Database crawling is a technique for reorganizing data in a database system. The database engine reorganizes the current data for predicate logic in the query. When similar query requests again, the database engine can be quickly positioned to a data interval meeting the requirement, and then the query speed is accelerated. For example, a current query is grouped by a certain attribute, and the system reorganizes the data by grouping the attribute. When a group is inquired by a careful request, the system can be quickly positioned to the corresponding group to process the data in sequence, thereby quickly returning the result. The database engine is cache-friendly to the data organization algorithm, i.e. during the rearrangement process, the condition of cache miss does not occur, thereby greatly accelerating the data rearrangement process.
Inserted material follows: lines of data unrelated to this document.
(* ===== verification/ArrowInterface.v ===== *)
(** What [python/akashadb/arrow.py] and [arrow_points.py] use of NumPy and of
    PyArrow, as classes of operations; their laws are the documented behaviour
    the theorems rely on.  Neither library is in the repository. *)

From S2P Require Import Prelude PyFloat PyValue.

(** * Sequences, as the language indexes them *)

(** [l[i]]: a negative index counts from the end. *)
Definition py_index {A} (i : Z) (l : list A) : option A :=
  let i := if i <? 0 then i + Z.of_nat (length l) else i in
  if i <? 0 then None else l !! Z.to_nat i.

(** A bound of a slice, clipped to [0 .. n]. *)
Definition slice_bound (n : Z) (i : Z) : Z :=
  Z.max 0 (Z.min n (if i <? 0 then i + n else i)).

(** [l[start:stop]] *)
Definition py_slice {A} (start stop : option Z) (l : list A) : list A :=
  let n := Z.of_nat (length l) in
  let start := slice_bound n (default 0 start) in
  let stop := slice_bound n (default n stop) in
  take (Z.to_nat (stop - start)) (drop (Z.to_nat start) l).

(** [l[a:b]] of bounds in range *)
Definition segment {A} (a b : Z) (l : list A) : list A :=
  take (Z.to_nat (b - a)) (drop (Z.to_nat a) l).

(** The rows between consecutive offsets. *)
Fixpoint rows_between {A} (offsets : list Z) (l : list A) : list (list A) :=
  match offsets with
  | a :: (b :: _) as rest => segment a b l :: rows_between rest l
  | _ => []
  end.

(** * NumPy *)

(** The element types of the arrays, and Python's values of each. *)
Inductive dtype : Type :=
| int8 | uint8 | uint16 | int32 | int64 | float16 | float32.

#[export] Instance dtype_eq_dec : EqDecision dtype.
Proof. solve_decision. Defined.

Definition element (d : dtype) : Type :=
  match d with float16 | float32 => float | _ => Z end.

(** An element as [tolist] and [to_pylist] give it. *)
Definition scalar (d : dtype) : element d -> pyval :=
  match d with
  | float16 => PFloat | float32 => PFloat
  | int8 => PInt | uint8 => PInt | uint16 => PInt | int32 => PInt | int64 => PInt
  end.

(** [dtype.itemsize] *)
Definition itemsize (d : dtype) : Z :=
  match d with
  | int8 | uint8 => 1
  | uint16 | float16 => 2
  | int32 | float32 => 4
  | int64 => 8
  end.

(** Arrays of one dimension by the values of their elements.  Assignment to
    elements gives the array after it. *)
Class NumPy := {
  ndarray : Type -> Type;
  tolist {A} : ndarray A -> list A;
  np_empty d : ndarray (element d);
  np_slice {A} : option Z -> option Z -> ndarray A -> ndarray A;
  np_item {A} : Z -> ndarray A -> res A;
  np_less_equal : ndarray Z -> ndarray Z -> res (ndarray bool);
  np_less_scalar : ndarray Z -> Z -> ndarray bool;
  np_equal_scalar : ndarray float -> float -> ndarray bool;
  np_subtract_scalar : ndarray Z -> Z -> ndarray Z;
  np_isfinite : ndarray float -> ndarray bool;
  np_assign {A} : ndarray A -> ndarray Z -> A -> res (ndarray A);
  np_any : ndarray bool -> bool;
  np_all : ndarray bool -> bool }.

(** [len(a)] *)
Definition np_len `{NumPy} {A} (a : ndarray A) : Z := Z.of_nat (length (tolist a)).

(** Elements written one after the other. *)
Definition assigned {A} (x : A) (l : list A) (indices : list Z) : list A :=
  foldl (fun l i => <[Z.to_nat i := x]> l) l indices.

(** The reference manual of NumPy: indexing, elementwise operations on arrays of
    one length, integer subtraction whose result lies between zero and the
    minuend (so in the range of the element type), assignment at indices that
    are in range, and the reductions. *)
Class NumPyLaws `{NumPy} : Prop := {
  tolist_empty d : tolist (np_empty d) = [];
  tolist_slice {A} start stop (a : ndarray A) :
    tolist (np_slice start stop a) = py_slice start stop (tolist a);
  item_found {A} i (a : ndarray A) x : py_index i (tolist a) = Some x -> np_item i a = Ok x;
  tolist_less_equal a b : length (tolist a) = length (tolist b) ->
    exists c, np_less_equal a b = Ok c /\ tolist c = zip_with Z.leb (tolist a) (tolist b);
  tolist_less_scalar a z : tolist (np_less_scalar a z) = (fun x => x <? z) <$> tolist a;
  tolist_equal_scalar a z : tolist (np_equal_scalar a z) = (fun x => feqb x z) <$> tolist a;
  tolist_subtract a z : Forall (fun x => 0 <= x - z <= x) (tolist a) ->
    tolist (np_subtract_scalar a z) = (fun x => x - z) <$> tolist a;
  tolist_isfinite a : tolist (np_isfinite a) = isfinite <$> tolist a;
  tolist_assign {A} (a : ndarray A) indices x :
    Forall (fun i => 0 <= i < np_len a) (tolist indices) ->
    exists c, np_assign a indices x = Ok c /\ tolist c = assigned x (tolist a) (tolist indices);
  any_spec a : np_any a = existsb id (tolist a);
  all_spec a : np_all a = forallb id (tolist a) }.

(** * PyArrow *)

(** The types without parameters the sources name. *)
Inductive simple_type : Type :=
| pa_int8 | pa_uint8 | pa_uint16 | pa_int32 | pa_int64 | pa_float16 | pa_float32 | pa_float64
| pa_string | pa_bool.

#[export] Instance simple_type_eq_dec : EqDecision simple_type.
Proof. solve_decision. Defined.

(** Types, arrays, record batches, and the objects given by a producer. *)
Class PyArrow `{NumPy} := {
  data_type : Type;
  type_eqb : data_type -> data_type -> bool;
  pa : simple_type -> data_type;
  pa_binary : Z -> data_type;
  pa_list : data_type -> data_type;
  pa_list_size : data_type -> Z -> data_type;
  is_list : data_type -> bool;
  is_struct : data_type -> bool;
  value_type : data_type -> data_type;
  struct_fields : data_type -> list (string * data_type);
  type_text : data_type -> string;

  array : Type;
  array_type : array -> data_type;
  array_len : array -> Z;
  array_offset : array -> Z;
  null_count : array -> Z;
  array_values : array -> array;
  array_offsets : array -> array;
  array_equals : array -> array -> bool;
  array_field : array -> nat -> array;
  array_slice : array -> Z -> Z -> array;
  to_numpy d : array -> res (ndarray (element d));
  to_pylist : array -> list pyval;
  buffer : Type;
  array_buffer : array -> nat -> option buffer;
  (** [np.frombuffer(buffer, dtype, count, offset)] *)
  frombuffer d : buffer -> Z -> Z -> res (ndarray (element d));

  batch : Type;
  validate : batch -> res unit;
  num_rows : batch -> Z;
  column_names : batch -> list string;
  column : batch -> string -> res array;
  (** [batch.schema.field(name).metadata], with its keys and values as text *)
  field_metadata : batch -> string -> list (string * string);
  pa_array : pyval -> simple_type -> res array;
  record_batch : list array -> list string -> res batch;

  object : Type;
  (** [isinstance(o, pa.RecordBatch)] *)
  as_record_batch : object -> option batch;
  has_c_array : object -> bool;
  capsules : Type;
  c_array : object -> res capsules;
  import_from_c_capsule : capsules -> res object }.

Definition pa_type_eqb `{PyArrow} (a : array) (t : data_type) : bool := type_eqb (array_type a) t.

(** The entry of a dictionary whose keys are types. *)
Definition type_item `{PyArrow} {A} (table : list (simple_type * A)) (t : data_type) : option A :=
  snd <$> List.find (fun kv => type_eqb t (pa kv.1)) table.

(** The reference of PyArrow: slices of arrays, conversion without a copy, and
    how the arrays of lists are laid out over their child.  The child is not
    sliced with its parent; the offsets of lists are. *)
Class PyArrowLaws `{PyArrow} : Prop := {
  pylist_length a : Z.of_nat (length (to_pylist a)) = array_len a;
  pylist_slice a start count : 0 <= start -> 0 <= count -> start + count <= array_len a ->
    to_pylist (array_slice a start count) = segment start (start + count) (to_pylist a);
  numpy_values d a v : to_numpy d a = Ok v -> to_pylist a = scalar d <$> tolist v;
  no_nulls a : null_count a = 0 -> Forall (fun v => v <> PNone) (to_pylist a);
  (** a row is null or the window of the child *)
  fixed_list_rows a t n i v : pa_type_eqb a (pa_list_size t n) = true -> 0 <= n -> 0 <= i ->
    to_pylist a !! Z.to_nat i = Some v -> v <> PNone ->
    v = PList (segment ((array_offset a + i) * n) ((array_offset a + i + 1) * n)
                 (to_pylist (array_values a)));
  list_rows a t offsets : pa_type_eqb a (pa_list t) = true -> null_count a = 0 ->
    PInt <$> offsets = segment 0 (array_len a + 1) (to_pylist (array_offsets a)) ->
    to_pylist a = PList <$> rows_between offsets (to_pylist (array_values a));
  equal_arrays a b : array_equals a b = true -> to_pylist a = to_pylist b;
  valid_column b name a : validate b = Ok tt -> column b name = Ok a -> array_len a = num_rows b;
  valid_fixed_list b name a t n : validate b = Ok tt -> column b name = Ok a ->
    pa_type_eqb a (pa_list_size t n) = true -> 0 <= n ->
    0 <= array_offset a /\ (array_offset a + array_len a) * n <= array_len (array_values a);
  (** the data buffer of a primitive array, from its offset on: any value where it is null *)
  buffer_values a t d v data : pa_type_eqb a (pa t) = true -> array_buffer a 1 = Some data ->
    frombuffer d data (array_len a) (array_offset a * itemsize d) = Ok v ->
    Forall2 (fun x y => x = PNone \/ x = scalar d y) (to_pylist a) (tolist v);
  no_buffer a t : pa_type_eqb a (pa t) = true -> array_buffer a 1 = None -> array_len a = 0 }.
The text-based SQL query technology refers to a technology that a user directly performs SQL query on text data without importing the data into a traditional database system. Generally speaking, SQL queries on text involve two phases, schema definition and format conversion. Schema definition refers to a format in which a user or a system automatically derives text data, such as column names and data types. The format conversion refers to that the system dynamically converts text data into a corresponding data structure in a memory, and then queries and calculates. For a database system with a small scale, the technology can enable a user to quickly develop a query without complicated database import operation. However, for a large-scale database system, the problems of too long import time and too slow response can occur.

Disclosure of Invention

Aiming at the defects of the prior art, the invention aims to provide a quick text query method based on online aggregation.

As shown in fig. 1, the technical solution adopted by the present invention to solve the technical problem is as follows:

the invention randomly samples the text data, queries through the online aggregation technology and returns the approximate query result acceptable by the user.

The query system described in the text refers to a system formed by the method of the invention.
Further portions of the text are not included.